Energumen
- Cover of Issue No. 1
- Editor: Mike Glicksohn; Susan Wood;
- Categories: Science fiction
- Founded: 1970
- Final issue: 1980
- Country: Canada
- Based in: Ottawa

= Energumen (magazine) =

Science fiction fanzine

Energumen was a science fiction fanzine edited by Mike Glicksohn and Susan Wood Glicksohn from 1970–1973.

==History==
In 1969, science fiction fans Mike Glicksohn and Susan Wood met at a Boston SF convention. They were married in 1970, and from their home in Ottawa, decided to publish an SF fanzine. The result was Energumen, a 28-page zine published in February 1970.
Over the next three years, Wood and Glicksohn published regularly.
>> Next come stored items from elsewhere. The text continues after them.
(** Checks, position by position, that a closed text starts no copy of
    the marker before the one claimed to be the first. *)
Ltac no_earlier_copy :=
  let a := fresh "a" in let b := fresh "b" in let E := fresh "E" in
  intros a b E;
  repeat (destruct a as [|? a];
          [simpl in E; discriminate E | simpl in E; injection E as _ E]);
  simpl; lia.

(** * Facts *)

(** ** Facts on strings *)

Section StrFacts.

Lemma sapp_nil_r (s : string) : s ++ "" = s.
Proof. induction s as [|c s IH]; simpl; [reflexivity | now rewrite IH]. Qed.

Lemma sapp_assoc (a b c : string) : (a ++ b) ++ c = a ++ (b ++ c).
Proof. induction a as [|x a IH]; simpl; [reflexivity | now rewrite IH]. Qed.

Lemma slength_app (a b : string) :
  String.length (a ++ b) = String.length a + String.length b.
Proof. induction a as [|x a IH]; simpl; [reflexivity | now rewrite IH]. Qed.

Lemma sapp_inv_head (a b c : string) : a ++ b = a ++ c -> b = c.
Proof. induction a as [|x a IH]; simpl; intros H; [assumption|]. injection H as H. auto. Qed.

(** Two ways of cutting one string: one cut lies before the other. *)
Lemma sapp_eq_app (a b c d : string) :
  a ++ b = c ++ d ->
  (exists u, c = a ++ u /\ b = u ++ d) \/ (exists u, a = c ++ u /\ d = u ++ b).
Proof.
  revert c. induction a as [|x a IH]; intros c H.
  - left. exists c. auto.
  - destruct c as [|y c].
    + right. exists (String x a). auto.
    + simpl in H. injection H as -> H.
      destruct (IH _ H) as [[u [-> ->]]|[u [-> ->]]]; [left|right]; exists u; auto.
Qed.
Contributors included Alicia Austin, John Baglow, John Bangsund, George Barr, Bill Bowers, Terry Carr, Phil Foglio, Jack Gaughan, Joe Haldeman, Joan Hanke-Woods, Jay Kinney, Dave Langford, Tim Kirk, Patrick Nielsen Hayden, Bill Rotsler, Bob Shaw, Stu Shiffman, Dan Steffan, Ted White, Gene Wolfe and artist Stephen Fabian.
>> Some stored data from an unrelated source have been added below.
(** *** Sample forms *)

(** A form in which only the first name was typed in. *)
Definition only_first_name : State := {|
  formData := <[first_name := VStr (js "Ada")]>
              (<[last_name := VStr (js "  ")]>
              (<[primary_phone := VStr []]> default_form));
  customFieldsOpen := false;
  documentsOpen := false;
  tempClientId := js "temp_1730000000000_k3j9x0q2a";
  dynamicColumns := [];
  validationError := [];
  showValidationError := false
|}.

(** A form with the four mandatory fields typed in, next to other values. *)
Definition filled_form : obj :=
  <[first_name := VStr (js " Ada ")]>
  (<[last_name := VStr (js "Lovelace")]>
  (<[primary_email := VStr (js "ada@example.org")]>
  (<[primary_phone := VStr (js "555 0100")]>
  (<[is_active := VBool false]>
  (<[user_defined_fields := VObj {[ js "nickname" := VStr (js "AAL") ]}]>
   default_form))))).

Definition filled_state : State := {|
  formData := filled_form;
  customFieldsOpen := false;
  documentsOpen := false;
  tempClientId := js "temp_1730000000000_k3j9x0q2a";
  dynamicColumns := [];
  validationError := [];
  showValidationError := false
|}.

(** *** Sample clients and environments *)

Definition sample_env : Env :=
  {| Date_now := 1730000000000; Math_random_base36 := js "0.k3j9x0q2a7f" |}.

Definition later_env : Env :=
  {| Date_now := 1730000004321; Math_random_base36 := js "0.8zq41mmc0v" |}.

(** A stored client with identifier 42. *)
Definition stored_client : Client :=
  {| client_ref := 1;
     client_fields := <[prop_id := VNum 42]> filled_form |}.


Definition sample_column : ColumnMetadata :=
  {| column_id := VNum 7; column_name := js "referral_source" |}.

(** The create dialog, open and closed. *)
Definition create_open : Props := {| open := true; client := None; mode := Create |}.
Definition create_closed : Props := {| open := false; client := None; mode := Create |}.

Definition third_env : Env :=
  {| Date_now := 1730000009999; Math_random_base36 := js "0.c07yhh2p9d1" |}.

(** A rejected fetch. *)
Definition network_error : jsval :=
  VObj {[ js "message" := VStr (js "Network Error") ]}.

(** *** More of the render *)
Section RenderMore.
Context (props : Props) (st : State).

(** The [error] prop of the input of a mandatory field:
    [mode === "create" && showValidationError && !formData.<field>?.trim()];
    [&&] evaluates its right operand only when the left one holds. *)
Definition field_error (field : jsstr) : M bool :=
  if Mode_eqb (mode props) Create then
    if showValidationError st then is_missing st field else ret false
  else ret false.

(** The [helperText] prop of the same input. *)
Definition field_helperText (field : jsstr) : M jsstr :=
  let! flagged := field_error field in
  ret (if flagged then js "This field is required" else []).

(** The [checked] prop of the active switch: [formData.is_active ?? true]. *)
Definition active_switch_checked : jsval :=
  nullish_else (get (formData st) is_active) (VBool true).

(** One [<DynamicFieldRenderer>] per stored column, with the [value] prop
    [formData[column.column_name]]. *)
Definition render_dynamic_fields : list (ColumnMetadata * jsval) :=
  (λ column, (column, get (formData st) (column_name column)))
  <$> dynamicColumns st.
It was nominated for the Hugo Award for Best Fanzine in 1971 and 1972, and won in 1973.

Glicksohn and Wood broke up in 1973, and Energumen ceased publication after Issue #15.

In 1980, Wood contacted Glicksohn with the suggestion that they produce a 16th issue on the 10th anniversary of Energumen #1. Work was well underway on the project when Wood suddenly died of a heart attack in November 1980. After some delay, Glicksohn continued preparing the special issue, which was published in September 1981 as "a tribute to the things [Wood] believed in and cared about."